*Task statement:*
Please return only the lines from the one holding "comes from a" through the one holding "assert (Hb : blocks", exactly as they appear in the records below, both ends included.
====== Records for this exercise
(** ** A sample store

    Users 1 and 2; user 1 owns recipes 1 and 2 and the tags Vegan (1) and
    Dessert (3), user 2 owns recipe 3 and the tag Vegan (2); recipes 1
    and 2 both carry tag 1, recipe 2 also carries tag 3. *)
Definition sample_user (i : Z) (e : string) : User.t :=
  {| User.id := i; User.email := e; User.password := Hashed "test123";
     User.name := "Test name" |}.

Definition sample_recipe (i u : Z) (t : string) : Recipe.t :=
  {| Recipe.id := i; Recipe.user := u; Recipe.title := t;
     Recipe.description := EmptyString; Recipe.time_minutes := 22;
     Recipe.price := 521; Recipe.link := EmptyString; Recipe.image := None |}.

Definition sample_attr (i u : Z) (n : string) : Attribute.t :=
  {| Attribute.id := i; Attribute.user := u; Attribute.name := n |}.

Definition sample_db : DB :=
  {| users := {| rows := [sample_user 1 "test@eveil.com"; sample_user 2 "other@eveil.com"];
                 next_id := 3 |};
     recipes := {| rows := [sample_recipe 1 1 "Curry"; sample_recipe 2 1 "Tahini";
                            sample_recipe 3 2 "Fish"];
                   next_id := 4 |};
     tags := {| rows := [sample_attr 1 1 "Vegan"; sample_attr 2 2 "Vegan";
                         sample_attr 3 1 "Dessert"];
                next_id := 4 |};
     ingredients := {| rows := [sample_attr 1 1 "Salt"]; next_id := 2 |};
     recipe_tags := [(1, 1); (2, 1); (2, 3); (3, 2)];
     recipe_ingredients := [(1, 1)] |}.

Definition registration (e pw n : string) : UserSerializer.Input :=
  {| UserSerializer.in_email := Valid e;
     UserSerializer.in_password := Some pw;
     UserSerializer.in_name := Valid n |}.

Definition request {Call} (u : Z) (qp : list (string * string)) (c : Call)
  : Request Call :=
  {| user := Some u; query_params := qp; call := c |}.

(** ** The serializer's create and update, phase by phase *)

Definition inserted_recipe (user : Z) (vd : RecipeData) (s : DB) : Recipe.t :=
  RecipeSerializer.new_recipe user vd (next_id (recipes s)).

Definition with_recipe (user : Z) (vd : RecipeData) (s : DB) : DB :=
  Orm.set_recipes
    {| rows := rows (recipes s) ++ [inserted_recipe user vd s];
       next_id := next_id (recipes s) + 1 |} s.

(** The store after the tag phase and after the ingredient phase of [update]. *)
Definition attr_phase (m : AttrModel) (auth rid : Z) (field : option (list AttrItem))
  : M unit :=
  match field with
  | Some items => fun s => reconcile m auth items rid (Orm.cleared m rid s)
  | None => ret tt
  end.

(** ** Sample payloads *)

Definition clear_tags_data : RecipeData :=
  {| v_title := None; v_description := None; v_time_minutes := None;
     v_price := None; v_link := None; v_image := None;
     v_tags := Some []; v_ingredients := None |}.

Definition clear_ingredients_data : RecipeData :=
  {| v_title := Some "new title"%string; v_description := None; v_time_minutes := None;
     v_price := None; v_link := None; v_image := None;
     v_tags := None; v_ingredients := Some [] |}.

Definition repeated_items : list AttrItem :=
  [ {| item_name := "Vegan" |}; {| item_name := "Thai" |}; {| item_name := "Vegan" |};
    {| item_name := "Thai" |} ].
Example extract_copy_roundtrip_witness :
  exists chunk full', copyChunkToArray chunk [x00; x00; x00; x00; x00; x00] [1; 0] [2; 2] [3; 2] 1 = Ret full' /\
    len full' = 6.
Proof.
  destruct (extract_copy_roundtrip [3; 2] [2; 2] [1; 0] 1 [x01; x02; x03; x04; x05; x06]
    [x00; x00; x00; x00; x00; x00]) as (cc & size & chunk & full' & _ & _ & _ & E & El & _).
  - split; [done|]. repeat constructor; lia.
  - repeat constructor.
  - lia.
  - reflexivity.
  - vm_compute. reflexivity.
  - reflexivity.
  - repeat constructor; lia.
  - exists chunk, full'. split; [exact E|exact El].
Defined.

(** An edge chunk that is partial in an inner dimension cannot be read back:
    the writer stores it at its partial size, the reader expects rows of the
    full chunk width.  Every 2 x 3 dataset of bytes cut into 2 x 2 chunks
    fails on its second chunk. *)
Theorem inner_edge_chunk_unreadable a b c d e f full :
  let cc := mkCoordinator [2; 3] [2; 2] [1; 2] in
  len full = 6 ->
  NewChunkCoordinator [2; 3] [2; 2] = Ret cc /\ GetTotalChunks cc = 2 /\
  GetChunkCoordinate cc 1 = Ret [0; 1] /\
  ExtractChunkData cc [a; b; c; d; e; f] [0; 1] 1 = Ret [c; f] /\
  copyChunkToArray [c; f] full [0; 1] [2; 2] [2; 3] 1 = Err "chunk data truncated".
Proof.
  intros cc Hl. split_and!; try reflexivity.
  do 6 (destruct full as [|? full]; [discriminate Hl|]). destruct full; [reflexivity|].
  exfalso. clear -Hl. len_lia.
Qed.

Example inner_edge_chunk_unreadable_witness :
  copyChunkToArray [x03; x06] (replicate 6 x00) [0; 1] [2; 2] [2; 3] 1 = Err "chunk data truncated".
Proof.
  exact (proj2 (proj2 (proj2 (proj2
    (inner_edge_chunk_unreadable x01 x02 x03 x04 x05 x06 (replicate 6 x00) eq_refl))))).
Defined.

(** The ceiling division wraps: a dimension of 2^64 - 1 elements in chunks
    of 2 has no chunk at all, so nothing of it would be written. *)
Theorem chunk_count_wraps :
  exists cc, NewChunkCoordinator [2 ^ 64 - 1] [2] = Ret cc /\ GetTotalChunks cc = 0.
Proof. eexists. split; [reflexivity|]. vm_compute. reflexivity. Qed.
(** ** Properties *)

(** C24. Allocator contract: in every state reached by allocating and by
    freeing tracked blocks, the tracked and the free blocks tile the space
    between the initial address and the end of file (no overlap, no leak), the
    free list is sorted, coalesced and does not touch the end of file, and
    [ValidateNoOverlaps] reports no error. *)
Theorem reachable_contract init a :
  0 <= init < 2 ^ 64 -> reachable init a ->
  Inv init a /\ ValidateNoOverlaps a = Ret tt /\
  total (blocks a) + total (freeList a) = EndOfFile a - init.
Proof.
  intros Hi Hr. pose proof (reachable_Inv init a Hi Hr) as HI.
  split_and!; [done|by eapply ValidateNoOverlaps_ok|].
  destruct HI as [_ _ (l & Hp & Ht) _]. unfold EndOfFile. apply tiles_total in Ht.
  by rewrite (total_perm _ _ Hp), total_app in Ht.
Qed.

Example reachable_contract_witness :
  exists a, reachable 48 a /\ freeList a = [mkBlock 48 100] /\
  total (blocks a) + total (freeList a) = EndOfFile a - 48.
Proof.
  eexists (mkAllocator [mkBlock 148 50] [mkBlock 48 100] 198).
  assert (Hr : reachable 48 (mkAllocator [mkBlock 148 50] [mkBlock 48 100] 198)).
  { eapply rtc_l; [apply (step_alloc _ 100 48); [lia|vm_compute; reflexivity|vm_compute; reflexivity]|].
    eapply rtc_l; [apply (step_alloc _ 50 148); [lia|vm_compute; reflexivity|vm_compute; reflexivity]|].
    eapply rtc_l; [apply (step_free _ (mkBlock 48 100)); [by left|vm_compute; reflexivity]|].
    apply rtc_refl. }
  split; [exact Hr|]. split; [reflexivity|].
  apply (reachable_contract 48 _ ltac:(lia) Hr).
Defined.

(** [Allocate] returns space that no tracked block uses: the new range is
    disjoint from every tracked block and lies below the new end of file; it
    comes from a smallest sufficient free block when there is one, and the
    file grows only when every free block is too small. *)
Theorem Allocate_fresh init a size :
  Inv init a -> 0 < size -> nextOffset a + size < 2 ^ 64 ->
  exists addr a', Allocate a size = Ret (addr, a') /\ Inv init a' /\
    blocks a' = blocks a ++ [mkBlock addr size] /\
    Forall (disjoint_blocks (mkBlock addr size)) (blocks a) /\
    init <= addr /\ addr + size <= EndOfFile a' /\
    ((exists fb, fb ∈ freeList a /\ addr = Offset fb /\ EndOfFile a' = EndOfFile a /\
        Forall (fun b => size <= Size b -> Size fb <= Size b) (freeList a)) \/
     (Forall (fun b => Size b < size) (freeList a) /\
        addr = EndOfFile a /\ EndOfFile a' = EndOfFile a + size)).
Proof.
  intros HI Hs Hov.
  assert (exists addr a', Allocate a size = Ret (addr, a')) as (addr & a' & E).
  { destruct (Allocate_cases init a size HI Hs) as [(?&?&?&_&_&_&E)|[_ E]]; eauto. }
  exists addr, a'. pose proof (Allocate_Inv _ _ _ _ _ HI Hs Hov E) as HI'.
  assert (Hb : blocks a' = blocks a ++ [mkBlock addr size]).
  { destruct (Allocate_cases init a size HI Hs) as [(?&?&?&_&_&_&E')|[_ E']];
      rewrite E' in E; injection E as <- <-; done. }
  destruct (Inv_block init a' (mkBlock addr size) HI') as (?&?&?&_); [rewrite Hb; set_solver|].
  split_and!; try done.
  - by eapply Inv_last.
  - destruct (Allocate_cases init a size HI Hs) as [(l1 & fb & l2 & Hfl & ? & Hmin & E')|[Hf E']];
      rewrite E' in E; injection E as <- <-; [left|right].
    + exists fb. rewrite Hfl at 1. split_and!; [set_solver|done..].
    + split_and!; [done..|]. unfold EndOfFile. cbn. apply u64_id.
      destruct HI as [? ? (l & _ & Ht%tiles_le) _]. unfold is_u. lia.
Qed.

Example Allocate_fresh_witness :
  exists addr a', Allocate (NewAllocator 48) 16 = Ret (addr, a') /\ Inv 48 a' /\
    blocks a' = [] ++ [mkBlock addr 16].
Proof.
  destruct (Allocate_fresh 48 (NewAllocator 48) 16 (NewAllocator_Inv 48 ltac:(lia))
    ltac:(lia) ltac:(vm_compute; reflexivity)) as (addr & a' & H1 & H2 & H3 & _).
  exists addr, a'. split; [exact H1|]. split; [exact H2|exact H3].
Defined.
============
*Written answer:*
    comes from a smallest sufficient free block when there is one, and the
    file grows only when every free block is too small. *)
Theorem Allocate_fresh init a size :
  Inv init a -> 0 < size -> nextOffset a + size < 2 ^ 64 ->
  exists addr a', Allocate a size = Ret (addr, a') /\ Inv init a' /\
    blocks a' = blocks a ++ [mkBlock addr size] /\
    Forall (disjoint_blocks (mkBlock addr size)) (blocks a) /\
    init <= addr /\ addr + size <= EndOfFile a' /\
    ((exists fb, fb ∈ freeList a /\ addr = Offset fb /\ EndOfFile a' = EndOfFile a /\
        Forall (fun b => size <= Size b -> Size fb <= Size b) (freeList a)) \/
     (Forall (fun b => Size b < size) (freeList a) /\
        addr = EndOfFile a /\ EndOfFile a' = EndOfFile a + size)).
Proof.
  intros HI Hs Hov.
  assert (exists addr a', Allocate a size = Ret (addr, a')) as (addr & a' & E).
  { destruct (Allocate_cases init a size HI Hs) as [(?&?&?&_&_&_&E)|[_ E]]; eauto. }
  exists addr, a'. pose proof (Allocate_Inv _ _ _ _ _ HI Hs Hov E) as HI'.
  assert (Hb : blocks a' = blocks a ++ [mkBlock addr size]).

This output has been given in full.